## Task instructions
Examine the records and identify each line that includes the string "classes". Copy those lines.

--- START ---

(** * Structural pattern detection and selector ranking: a shallow embedding

    The development follows the JavaScript sources
    - [src/content/selectors/table-detector.js]   (class TableDetector)
    - [src/content/selectors/list-detector.js]    (class ListDetector)
    - [src/content/selectors/product-detector.js] (classes ProductDetector, DOMScanner)
    - [src/content/content.js]                    (classes ContentController, ElementPicker)
    - the extraction engine                       (class ScrapingEngine)

    Modelling conventions.
    - A JavaScript number is an exact rational ([Q]); IEEE-754 rounding is
      not modelled.  Every statement below is about order, bounds or exact
      small fractions, and every concrete evaluation stays far from a
      rounding boundary.
    - A JavaScript string is a [string] of bytes; [toLowerCase] and [trim]
      act on the ASCII range.
    - The document tree is a finite tree of [Element]s; the properties the
      sources read ([tagName], [className], [textContent], [innerHTML],
      [offsetHeight], the bounding rectangle, the computed [display]) are
      fields of the node, exactly the reads the sources perform.
    - [document.querySelectorAll] on a selector text is a field of the
      document: it returns the matching nodes or throws on a malformed
      selector.  The selector lists that the detectors pass to
      [querySelector] are interpreted on the tree.
    - A call that can throw returns [JsResult]; [try]/[catch] is a match on
      it.  A promise ends as [Settled].
    - A function object made by [bind] is known by its identity; the
      listeners of the document are a list of such objects. *)

From Stdlib Require Import ZArith QArith Qminmax Qround List String Ascii Bool Lia Lqa Sorted Permutation.
From stdpp Require Import gmap strings pretty.
Import ListNotations.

--- END ---

## Reply
    - [src/content/selectors/product-detector.js] (classes ProductDetector, DOMScanner)
    - [src/content/content.js]                    (classes ContentController, ElementPicker)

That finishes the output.